***** Dataset records

(** X1.  The order identifier can be taken apart again, for every key
    and every clock reading: the bits above the low 15 are the
    milliseconds since the epoch modulo [2^46], the low 15 bits are the
    low 15 bits of the key's hash. *)
Theorem orderID_fields userID w :
  let id := (orderIDGenerator_Generate userID w).1.1 in
  Z.shiftr id 15 = (clock w (tick w) - EpochMsStart) mod 2 ^ 46
  /\ Z.land id 0x7FFF = xxhash_Sum64String userID mod 2 ^ 15.
Proof.
  rewrite orderIDGenerator_Generate_run. cbn [fst]. unfold order_id_at, shl64.
  pose proof (uid_hash_range userID) as Hh.
  pose proof (relative_time_range (wrap64 (clock w (tick w) - EpochMsStart))) as Hr.
  assert (Hrel : Z.land (wrap64 (clock w (tick w) - EpochMsStart)) 0x3FFFFFFFFFFF
                 = (clock w (tick w) - EpochMsStart) mod 2 ^ 46).
  { change 0x3FFFFFFFFFFF with (Z.ones 46).
    rewrite Z.land_ones by lia. apply wrap64_mod. lia. }
  assert (Hhash : wrap64 (Z.land (xxhash_Sum64String userID) 0x7FFF)
                  = xxhash_Sum64String userID mod 2 ^ 15).
  { change 0x7FFF with (Z.ones 15). rewrite Z.land_ones by lia.
    apply wrap64_small.
    pose proof (Z.mod_pos_bound (xxhash_Sum64String userID) (2 ^ 15) ltac:(lia)). lia. }
  rewrite (wrap64_small (Z.shiftl _ 15))
    by (rewrite Z.shiftl_mul_pow2 by lia; lia).
  split.
  - rewrite shiftr_lor_low by lia. exact Hrel.
  - change 0x7FFF with (Z.ones 15) at 2.
    rewrite land_lor_low by lia. exact Hhash.
Qed.

Lemma order_id_at_upper t userID :
  EpochMsStart <= t < EpochMsStart + 2 ^ 46 ->
  order_id_at t userID < (t - EpochMsStart + 1) * 2 ^ 15.
Proof.
  intros Ht. pose proof (order_id_at_time t userID Ht) as Hs.
  rewrite Z.shiftr_div_pow2 in Hs by lia.
  pose proof (Z.div_mod (order_id_at t userID) (2 ^ 15) ltac:(lia)).
  pose proof (Z.mod_pos_bound (order_id_at t userID) (2 ^ 15) ltac:(lia)). lia.
Qed.

(** X2.  Inside the 46-bit window, order identifiers sort by the
    millisecond they were minted in, whoever the users are: a later
    reading of the clock gives a strictly larger identifier. *)
Theorem order_ids_sort_by_millisecond userID userID' w w' :
  EpochMsStart <= clock w (tick w) ->
  clock w (tick w) < clock w' (tick w') ->
  clock w' (tick w') < EpochMsStart + 2 ^ 46 ->
  (orderIDGenerator_Generate userID w).1.1
  < (orderIDGenerator_Generate userID' w').1.1.
Proof.
  intros Hlo Hlt Hhi. rewrite !orderIDGenerator_Generate_run. cbn [fst].
  pose proof (order_id_at_upper (clock w (tick w)) userID ltac:(lia)).
  pose proof (order_id_at_lower (clock w' (tick w')) userID' ltac:(lia)).
  nia.
Qed.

**********

Task item
Retype the records that precede this task, keeping them exactly the same.

Written response
(** X1.  The order identifier can be taken apart again, for every key
    and every clock reading: the bits above the low 15 are the
    milliseconds since the epoch modulo [2^46], the low 15 bits are the
    low 15 bits of the key's hash. *)
Theorem orderID_fields userID w :
  let id := (orderIDGenerator_Generate userID w).1.1 in
  Z.shiftr id 15 = (clock w (tick w) - EpochMsStart) mod 2 ^ 46
  /\ Z.land id 0x7FFF = xxhash_Sum64String userID mod 2 ^ 15.
Proof.
  rewrite orderIDGenerator_Generate_run. cbn [fst]. unfold order_id_at, shl64.
  pose proof (uid_hash_range userID) as Hh.
  pose proof (relative_time_range (wrap64 (clock w (tick w) - EpochMsStart))) as Hr.
  assert (Hrel : Z.land (wrap64 (clock w (tick w) - EpochMsStart)) 0x3FFFFFFFFFFF
                 = (clock w (tick w) - EpochMsStart) mod 2 ^ 46).
  { change 0x3FFFFFFFFFFF with (Z.ones 46).
    rewrite Z.land_ones by lia. apply wrap64_mod. lia. }
  assert (Hhash : wrap64 (Z.land (xxhash_Sum64String userID) 0x7FFF)
                  = xxhash_Sum64String userID mod 2 ^ 15).
  { change 0x7FFF with (Z.ones 15). rewrite Z.land_ones by lia.
    apply wrap64_small.
    pose proof (Z.mod_pos_bound (xxhash_Sum64String userID) (2 ^ 15) ltac:(lia)). lia. }
  rewrite (wrap64_small (Z.shiftl _ 15))
    by (rewrite Z.shiftl_mul_pow2 by lia; lia).
  split.
  - rewrite shiftr_lor_low by lia. exact Hrel.
  - change 0x7FFF with (Z.ones 15) at 2.
    rewrite land_lor_low by lia. exact Hhash.
Qed.

Lemma order_id_at_upper t userID :
  EpochMsStart <= t < EpochMsStart + 2 ^ 46 ->
  order_id_at t userID < (t - EpochMsStart + 1) * 2 ^ 15.
Proof.
  intros Ht. pose proof (order_id_at_time t userID Ht) as Hs.
  rewrite Z.shiftr_div_pow2 in Hs by lia.
  pose proof (Z.div_mod (order_id_at t userID) (2 ^ 15) ltac:(lia)).
  pose proof (Z.mod_pos_bound (order_id_at t userID) (2 ^ 15) ltac:(lia)). lia.
Qed.

(** X2.  Inside the 46-bit window, order identifiers sort by the
    millisecond they were minted in, whoever the users are: a later
    reading of the clock gives a strictly larger identifier. *)
Theorem order_ids_sort_by_millisecond userID userID' w w' :
  EpochMsStart <= clock w (tick w) ->
  clock w (tick w) < clock w' (tick w') ->
  clock w' (tick w') < EpochMsStart + 2 ^ 46 ->
  (orderIDGenerator_Generate userID w).1.1
  < (orderIDGenerator_Generate userID' w').1.1.
Proof.
  intros Hlo Hlt Hhi. rewrite !orderIDGenerator_Generate_run. cbn [fst].
  pose proof (order_id_at_upper (clock w (tick w)) userID ltac:(lia)).
  pose proof (order_id_at_lower (clock w' (tick w')) userID' ltac:(lia)).
  nia.
Qed.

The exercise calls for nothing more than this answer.